Assignment: Lift out, unaltered, the lines of the material below between the line holding "Lemma requeued_command w" and the line holding "(pdu_lun (the_pdu w", counting both.

--- START ---

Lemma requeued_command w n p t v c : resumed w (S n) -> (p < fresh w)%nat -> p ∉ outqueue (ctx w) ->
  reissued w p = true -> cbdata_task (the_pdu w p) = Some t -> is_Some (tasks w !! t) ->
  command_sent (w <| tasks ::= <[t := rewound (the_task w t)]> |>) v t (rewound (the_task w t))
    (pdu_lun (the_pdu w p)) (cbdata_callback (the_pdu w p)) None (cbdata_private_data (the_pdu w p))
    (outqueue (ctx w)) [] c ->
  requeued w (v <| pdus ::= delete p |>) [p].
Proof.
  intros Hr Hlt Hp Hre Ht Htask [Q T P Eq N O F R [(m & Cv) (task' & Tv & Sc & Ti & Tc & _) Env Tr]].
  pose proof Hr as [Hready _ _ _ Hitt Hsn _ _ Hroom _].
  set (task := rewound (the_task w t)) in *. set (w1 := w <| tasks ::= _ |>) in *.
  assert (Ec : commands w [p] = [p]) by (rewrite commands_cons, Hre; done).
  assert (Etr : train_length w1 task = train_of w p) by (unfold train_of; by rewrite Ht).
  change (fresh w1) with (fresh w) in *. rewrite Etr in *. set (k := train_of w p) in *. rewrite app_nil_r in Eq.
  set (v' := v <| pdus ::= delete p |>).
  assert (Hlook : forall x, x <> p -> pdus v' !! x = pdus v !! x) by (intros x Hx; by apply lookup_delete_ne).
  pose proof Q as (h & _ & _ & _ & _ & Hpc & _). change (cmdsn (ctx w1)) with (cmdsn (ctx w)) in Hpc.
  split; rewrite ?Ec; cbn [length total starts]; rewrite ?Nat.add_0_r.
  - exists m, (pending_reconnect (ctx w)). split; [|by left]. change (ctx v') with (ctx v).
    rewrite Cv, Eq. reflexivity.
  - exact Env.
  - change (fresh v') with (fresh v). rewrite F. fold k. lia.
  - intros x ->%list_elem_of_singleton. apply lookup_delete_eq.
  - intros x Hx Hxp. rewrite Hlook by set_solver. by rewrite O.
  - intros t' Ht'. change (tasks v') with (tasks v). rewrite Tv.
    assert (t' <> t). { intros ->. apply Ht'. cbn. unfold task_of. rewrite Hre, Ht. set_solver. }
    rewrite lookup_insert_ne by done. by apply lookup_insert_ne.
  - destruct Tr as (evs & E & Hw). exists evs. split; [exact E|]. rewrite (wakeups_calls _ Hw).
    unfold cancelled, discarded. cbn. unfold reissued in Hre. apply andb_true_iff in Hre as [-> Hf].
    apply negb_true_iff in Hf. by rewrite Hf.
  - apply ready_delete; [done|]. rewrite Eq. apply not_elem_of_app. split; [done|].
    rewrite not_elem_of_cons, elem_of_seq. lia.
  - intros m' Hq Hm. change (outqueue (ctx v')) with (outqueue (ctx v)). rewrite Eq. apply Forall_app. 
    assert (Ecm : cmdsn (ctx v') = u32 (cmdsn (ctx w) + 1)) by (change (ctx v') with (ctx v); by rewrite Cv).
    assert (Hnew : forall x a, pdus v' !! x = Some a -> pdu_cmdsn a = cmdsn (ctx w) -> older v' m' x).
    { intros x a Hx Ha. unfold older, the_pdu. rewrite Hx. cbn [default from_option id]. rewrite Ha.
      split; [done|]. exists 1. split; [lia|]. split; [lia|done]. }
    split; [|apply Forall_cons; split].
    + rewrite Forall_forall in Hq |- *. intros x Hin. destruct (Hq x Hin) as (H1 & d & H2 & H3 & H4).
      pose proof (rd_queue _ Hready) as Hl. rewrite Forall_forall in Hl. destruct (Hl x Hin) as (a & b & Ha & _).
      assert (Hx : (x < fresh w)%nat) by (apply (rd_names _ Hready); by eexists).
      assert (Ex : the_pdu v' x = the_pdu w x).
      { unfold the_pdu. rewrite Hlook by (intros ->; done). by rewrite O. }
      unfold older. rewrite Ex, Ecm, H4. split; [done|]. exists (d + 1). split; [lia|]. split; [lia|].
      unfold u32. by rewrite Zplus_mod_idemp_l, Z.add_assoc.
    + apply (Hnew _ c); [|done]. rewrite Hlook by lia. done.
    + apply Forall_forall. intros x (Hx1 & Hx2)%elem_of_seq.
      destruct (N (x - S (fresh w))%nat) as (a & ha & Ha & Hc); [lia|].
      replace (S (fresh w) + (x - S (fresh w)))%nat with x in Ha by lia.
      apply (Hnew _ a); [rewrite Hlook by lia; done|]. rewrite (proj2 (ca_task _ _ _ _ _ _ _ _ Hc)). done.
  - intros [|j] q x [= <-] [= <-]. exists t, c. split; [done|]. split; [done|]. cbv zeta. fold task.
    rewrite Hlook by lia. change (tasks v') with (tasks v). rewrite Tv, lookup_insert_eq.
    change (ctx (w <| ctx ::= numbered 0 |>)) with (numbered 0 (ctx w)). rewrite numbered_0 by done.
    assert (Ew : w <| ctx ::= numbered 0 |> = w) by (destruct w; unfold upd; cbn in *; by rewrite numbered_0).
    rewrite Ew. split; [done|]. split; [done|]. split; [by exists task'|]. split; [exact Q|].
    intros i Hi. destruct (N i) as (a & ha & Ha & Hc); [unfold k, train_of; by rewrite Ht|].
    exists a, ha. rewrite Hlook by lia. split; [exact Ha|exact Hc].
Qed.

--- END ---
--- START ---

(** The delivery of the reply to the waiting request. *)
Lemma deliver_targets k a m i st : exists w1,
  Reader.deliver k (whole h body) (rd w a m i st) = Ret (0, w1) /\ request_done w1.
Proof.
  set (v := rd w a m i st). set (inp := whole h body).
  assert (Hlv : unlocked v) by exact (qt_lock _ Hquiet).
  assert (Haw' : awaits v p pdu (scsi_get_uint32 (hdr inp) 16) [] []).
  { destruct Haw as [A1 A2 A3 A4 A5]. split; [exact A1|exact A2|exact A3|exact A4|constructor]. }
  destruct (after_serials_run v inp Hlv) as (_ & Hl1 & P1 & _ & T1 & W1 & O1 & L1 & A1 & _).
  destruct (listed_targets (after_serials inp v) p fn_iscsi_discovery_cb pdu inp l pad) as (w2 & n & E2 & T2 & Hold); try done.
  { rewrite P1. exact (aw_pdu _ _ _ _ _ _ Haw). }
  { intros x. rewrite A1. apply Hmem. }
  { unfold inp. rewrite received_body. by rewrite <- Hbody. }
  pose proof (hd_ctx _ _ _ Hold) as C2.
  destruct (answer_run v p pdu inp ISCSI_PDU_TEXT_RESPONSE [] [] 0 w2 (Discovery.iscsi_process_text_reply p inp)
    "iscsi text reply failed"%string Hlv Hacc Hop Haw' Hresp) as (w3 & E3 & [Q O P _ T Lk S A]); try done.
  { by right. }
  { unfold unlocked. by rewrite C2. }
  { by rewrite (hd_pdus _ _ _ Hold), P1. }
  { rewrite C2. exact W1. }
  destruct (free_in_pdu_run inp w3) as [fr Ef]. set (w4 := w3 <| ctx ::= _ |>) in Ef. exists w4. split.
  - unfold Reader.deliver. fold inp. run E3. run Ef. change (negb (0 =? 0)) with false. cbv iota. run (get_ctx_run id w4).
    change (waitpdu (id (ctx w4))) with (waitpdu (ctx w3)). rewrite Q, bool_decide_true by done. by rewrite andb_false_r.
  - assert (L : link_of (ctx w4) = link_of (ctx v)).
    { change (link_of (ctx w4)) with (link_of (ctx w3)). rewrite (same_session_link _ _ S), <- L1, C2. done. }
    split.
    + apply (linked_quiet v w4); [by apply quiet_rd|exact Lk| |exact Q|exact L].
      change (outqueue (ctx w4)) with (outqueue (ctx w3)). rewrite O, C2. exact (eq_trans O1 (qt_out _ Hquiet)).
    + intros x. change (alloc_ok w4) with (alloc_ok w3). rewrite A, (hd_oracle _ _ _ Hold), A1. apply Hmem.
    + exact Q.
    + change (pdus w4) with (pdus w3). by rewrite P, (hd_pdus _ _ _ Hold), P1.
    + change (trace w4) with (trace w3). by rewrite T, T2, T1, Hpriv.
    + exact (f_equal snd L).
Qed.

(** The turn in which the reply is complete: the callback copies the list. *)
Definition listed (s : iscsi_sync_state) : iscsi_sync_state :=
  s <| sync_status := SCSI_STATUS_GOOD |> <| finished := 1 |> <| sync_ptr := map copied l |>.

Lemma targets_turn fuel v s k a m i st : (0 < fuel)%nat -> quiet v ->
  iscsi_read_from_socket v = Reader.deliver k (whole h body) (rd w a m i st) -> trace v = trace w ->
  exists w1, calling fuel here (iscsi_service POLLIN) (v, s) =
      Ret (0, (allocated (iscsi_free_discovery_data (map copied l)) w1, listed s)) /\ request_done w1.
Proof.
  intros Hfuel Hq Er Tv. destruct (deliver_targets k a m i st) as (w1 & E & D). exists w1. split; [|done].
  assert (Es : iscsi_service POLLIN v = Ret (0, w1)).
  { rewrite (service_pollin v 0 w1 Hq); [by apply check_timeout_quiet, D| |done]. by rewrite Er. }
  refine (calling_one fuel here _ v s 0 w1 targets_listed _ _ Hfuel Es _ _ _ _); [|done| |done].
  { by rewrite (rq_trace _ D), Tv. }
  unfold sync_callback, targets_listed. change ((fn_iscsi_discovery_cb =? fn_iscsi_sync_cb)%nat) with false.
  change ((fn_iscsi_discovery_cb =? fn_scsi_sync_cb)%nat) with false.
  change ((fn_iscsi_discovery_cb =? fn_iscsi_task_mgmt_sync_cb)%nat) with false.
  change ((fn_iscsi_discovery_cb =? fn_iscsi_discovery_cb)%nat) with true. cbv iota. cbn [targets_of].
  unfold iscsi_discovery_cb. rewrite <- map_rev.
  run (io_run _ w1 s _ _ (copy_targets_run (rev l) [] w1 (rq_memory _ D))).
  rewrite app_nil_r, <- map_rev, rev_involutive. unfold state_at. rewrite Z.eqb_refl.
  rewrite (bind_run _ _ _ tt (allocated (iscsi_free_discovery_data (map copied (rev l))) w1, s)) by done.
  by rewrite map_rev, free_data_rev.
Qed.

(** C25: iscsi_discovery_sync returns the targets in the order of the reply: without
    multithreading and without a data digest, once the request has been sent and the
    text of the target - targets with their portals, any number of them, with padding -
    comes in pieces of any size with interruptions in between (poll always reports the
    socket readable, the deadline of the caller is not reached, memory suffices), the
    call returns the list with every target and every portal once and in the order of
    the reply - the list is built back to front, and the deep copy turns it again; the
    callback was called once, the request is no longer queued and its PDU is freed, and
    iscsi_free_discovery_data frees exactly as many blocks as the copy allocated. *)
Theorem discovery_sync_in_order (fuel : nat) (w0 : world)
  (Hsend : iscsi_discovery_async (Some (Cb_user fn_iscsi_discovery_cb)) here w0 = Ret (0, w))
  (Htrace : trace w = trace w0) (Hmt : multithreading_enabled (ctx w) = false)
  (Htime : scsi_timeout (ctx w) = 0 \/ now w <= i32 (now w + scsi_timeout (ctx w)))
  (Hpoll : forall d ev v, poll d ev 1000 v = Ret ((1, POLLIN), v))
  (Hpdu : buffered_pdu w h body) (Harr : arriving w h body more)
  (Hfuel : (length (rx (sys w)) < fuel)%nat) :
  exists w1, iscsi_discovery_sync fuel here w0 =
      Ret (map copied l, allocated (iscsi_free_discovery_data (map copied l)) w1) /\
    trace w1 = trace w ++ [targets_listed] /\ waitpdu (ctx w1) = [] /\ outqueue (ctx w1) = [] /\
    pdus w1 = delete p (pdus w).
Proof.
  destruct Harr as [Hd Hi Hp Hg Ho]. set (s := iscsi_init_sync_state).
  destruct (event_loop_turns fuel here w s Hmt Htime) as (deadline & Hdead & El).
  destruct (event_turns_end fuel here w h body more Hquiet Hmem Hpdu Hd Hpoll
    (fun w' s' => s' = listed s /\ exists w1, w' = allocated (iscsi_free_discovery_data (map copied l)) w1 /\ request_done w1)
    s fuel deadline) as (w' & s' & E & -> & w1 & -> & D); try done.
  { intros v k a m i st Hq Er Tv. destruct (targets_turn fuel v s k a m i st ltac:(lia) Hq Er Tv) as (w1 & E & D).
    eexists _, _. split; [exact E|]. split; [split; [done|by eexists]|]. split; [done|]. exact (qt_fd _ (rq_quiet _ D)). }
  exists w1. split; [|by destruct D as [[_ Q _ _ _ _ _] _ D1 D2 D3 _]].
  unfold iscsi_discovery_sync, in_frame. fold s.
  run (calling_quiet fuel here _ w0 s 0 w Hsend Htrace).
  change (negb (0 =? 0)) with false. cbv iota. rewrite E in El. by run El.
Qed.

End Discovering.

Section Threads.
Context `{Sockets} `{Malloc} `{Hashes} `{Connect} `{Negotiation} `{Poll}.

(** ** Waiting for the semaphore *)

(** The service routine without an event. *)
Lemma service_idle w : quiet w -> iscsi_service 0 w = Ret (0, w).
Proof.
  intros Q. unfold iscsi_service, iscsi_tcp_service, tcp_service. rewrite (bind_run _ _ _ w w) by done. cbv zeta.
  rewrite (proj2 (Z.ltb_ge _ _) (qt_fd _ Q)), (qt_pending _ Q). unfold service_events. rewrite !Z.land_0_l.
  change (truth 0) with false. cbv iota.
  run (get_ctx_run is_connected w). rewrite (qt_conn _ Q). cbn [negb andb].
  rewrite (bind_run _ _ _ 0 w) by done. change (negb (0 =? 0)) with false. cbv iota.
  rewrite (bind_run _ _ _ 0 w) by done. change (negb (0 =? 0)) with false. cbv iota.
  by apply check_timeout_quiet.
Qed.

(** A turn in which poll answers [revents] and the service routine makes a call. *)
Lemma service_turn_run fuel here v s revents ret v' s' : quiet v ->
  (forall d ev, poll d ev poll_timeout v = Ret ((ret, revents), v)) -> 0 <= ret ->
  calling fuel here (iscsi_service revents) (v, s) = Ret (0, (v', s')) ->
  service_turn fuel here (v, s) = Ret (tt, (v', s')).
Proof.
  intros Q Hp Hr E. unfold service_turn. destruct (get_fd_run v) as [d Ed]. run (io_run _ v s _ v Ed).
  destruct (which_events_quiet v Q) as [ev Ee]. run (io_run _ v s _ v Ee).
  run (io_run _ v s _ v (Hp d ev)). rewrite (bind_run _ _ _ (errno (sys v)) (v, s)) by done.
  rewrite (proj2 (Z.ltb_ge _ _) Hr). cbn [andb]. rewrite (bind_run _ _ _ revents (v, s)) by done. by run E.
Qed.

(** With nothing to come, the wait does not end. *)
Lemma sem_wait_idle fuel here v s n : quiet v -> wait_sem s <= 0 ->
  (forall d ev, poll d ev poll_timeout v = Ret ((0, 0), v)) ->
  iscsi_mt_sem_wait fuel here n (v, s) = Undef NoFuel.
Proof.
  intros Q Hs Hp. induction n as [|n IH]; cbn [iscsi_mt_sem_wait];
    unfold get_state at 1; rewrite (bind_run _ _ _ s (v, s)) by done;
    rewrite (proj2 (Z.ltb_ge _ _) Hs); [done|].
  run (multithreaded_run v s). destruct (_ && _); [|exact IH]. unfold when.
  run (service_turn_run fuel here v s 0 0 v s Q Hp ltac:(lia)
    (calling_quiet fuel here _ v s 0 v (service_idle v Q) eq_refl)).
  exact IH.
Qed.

--- END ---

Answer area:
Lemma requeued_command w n p t v c : resumed w (S n) -> (p < fresh w)%nat -> p ∉ outqueue (ctx w) ->
  reissued w p = true -> cbdata_task (the_pdu w p) = Some t -> is_Some (tasks w !! t) ->
  command_sent (w <| tasks ::= <[t := rewound (the_task w t)]> |>) v t (rewound (the_task w t))
    (pdu_lun (the_pdu w p)) (cbdata_callback (the_pdu w p)) None (cbdata_private_data (the_pdu w p))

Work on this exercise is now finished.